▶ [Supplied material]
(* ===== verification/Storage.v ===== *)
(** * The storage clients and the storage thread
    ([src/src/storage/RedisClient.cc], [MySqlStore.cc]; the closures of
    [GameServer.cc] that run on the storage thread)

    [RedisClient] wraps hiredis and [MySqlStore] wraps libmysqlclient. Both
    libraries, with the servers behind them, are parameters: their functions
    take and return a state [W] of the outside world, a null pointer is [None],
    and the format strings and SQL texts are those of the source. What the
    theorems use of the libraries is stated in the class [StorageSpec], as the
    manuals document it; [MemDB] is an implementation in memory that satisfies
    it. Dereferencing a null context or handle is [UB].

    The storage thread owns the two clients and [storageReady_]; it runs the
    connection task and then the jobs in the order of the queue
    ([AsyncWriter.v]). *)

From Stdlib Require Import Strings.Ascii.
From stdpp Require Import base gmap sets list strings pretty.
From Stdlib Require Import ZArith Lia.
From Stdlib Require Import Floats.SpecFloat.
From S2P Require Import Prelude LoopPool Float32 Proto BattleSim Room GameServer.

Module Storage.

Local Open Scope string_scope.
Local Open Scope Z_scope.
--
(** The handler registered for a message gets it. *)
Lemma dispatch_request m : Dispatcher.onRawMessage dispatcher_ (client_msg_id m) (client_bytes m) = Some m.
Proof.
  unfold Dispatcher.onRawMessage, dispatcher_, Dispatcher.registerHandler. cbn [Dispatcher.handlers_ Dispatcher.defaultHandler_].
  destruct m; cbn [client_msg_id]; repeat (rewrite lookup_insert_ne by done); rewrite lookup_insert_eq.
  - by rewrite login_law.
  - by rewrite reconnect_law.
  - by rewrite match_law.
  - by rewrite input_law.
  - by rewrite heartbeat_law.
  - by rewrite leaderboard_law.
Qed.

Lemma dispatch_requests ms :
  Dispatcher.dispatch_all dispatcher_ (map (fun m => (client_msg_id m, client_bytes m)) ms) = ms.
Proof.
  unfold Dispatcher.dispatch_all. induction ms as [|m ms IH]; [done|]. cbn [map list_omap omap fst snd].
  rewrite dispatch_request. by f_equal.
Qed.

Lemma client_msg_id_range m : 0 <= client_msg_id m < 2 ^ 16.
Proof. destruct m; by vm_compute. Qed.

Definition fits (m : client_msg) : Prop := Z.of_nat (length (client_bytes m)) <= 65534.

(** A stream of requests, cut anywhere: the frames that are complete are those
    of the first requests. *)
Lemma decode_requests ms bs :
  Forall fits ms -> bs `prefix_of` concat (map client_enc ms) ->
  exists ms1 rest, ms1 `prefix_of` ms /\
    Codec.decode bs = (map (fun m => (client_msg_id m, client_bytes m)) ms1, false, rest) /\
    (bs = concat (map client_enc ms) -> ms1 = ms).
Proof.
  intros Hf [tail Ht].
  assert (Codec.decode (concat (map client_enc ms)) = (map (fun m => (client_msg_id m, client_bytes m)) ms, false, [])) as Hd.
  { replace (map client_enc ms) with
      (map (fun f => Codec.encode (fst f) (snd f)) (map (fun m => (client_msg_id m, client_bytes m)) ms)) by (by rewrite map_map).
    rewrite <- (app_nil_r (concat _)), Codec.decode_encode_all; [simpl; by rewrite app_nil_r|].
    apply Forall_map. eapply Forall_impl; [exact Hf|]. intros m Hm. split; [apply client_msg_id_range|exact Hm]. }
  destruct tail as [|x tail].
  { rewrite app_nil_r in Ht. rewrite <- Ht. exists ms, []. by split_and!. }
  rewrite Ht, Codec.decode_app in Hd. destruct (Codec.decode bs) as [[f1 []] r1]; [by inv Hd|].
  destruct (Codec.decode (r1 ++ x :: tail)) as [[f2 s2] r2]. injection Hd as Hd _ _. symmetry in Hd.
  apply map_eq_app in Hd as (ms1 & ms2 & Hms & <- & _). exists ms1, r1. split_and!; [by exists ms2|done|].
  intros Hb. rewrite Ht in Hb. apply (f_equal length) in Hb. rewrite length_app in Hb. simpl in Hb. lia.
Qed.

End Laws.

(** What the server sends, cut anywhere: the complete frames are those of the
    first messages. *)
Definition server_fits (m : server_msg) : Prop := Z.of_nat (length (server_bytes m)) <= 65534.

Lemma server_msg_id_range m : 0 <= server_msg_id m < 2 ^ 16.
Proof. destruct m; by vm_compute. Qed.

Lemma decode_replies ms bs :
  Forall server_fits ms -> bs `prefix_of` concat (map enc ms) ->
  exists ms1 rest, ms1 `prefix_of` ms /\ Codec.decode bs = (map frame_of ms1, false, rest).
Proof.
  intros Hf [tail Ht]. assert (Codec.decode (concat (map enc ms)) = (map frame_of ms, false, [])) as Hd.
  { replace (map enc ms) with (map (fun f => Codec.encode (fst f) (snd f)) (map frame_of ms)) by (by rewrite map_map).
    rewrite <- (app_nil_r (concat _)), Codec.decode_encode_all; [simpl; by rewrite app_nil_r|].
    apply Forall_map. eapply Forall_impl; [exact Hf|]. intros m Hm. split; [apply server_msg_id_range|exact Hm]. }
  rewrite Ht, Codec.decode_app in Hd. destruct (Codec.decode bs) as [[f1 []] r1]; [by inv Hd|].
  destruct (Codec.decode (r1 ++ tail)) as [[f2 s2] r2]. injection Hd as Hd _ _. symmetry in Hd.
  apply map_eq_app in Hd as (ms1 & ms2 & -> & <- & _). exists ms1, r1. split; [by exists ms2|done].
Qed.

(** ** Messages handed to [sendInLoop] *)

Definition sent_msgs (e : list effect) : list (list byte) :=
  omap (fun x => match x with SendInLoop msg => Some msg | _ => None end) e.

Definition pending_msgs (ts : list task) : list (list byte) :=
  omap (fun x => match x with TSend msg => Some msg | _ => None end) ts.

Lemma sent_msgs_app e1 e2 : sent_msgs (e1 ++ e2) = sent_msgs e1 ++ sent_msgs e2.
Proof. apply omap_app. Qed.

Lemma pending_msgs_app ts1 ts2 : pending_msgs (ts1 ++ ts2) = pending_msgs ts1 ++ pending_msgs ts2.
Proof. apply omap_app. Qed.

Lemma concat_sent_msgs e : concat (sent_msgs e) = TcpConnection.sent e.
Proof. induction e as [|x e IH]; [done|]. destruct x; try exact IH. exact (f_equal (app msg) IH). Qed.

▶ [Task to carry out] Show all lines in the records above that hold "libraries".

▶ [Answer for the task]
    libraries, with the servers behind them, are parameters: their functions
    theorems use of the libraries is stated in the class [StorageSpec], as the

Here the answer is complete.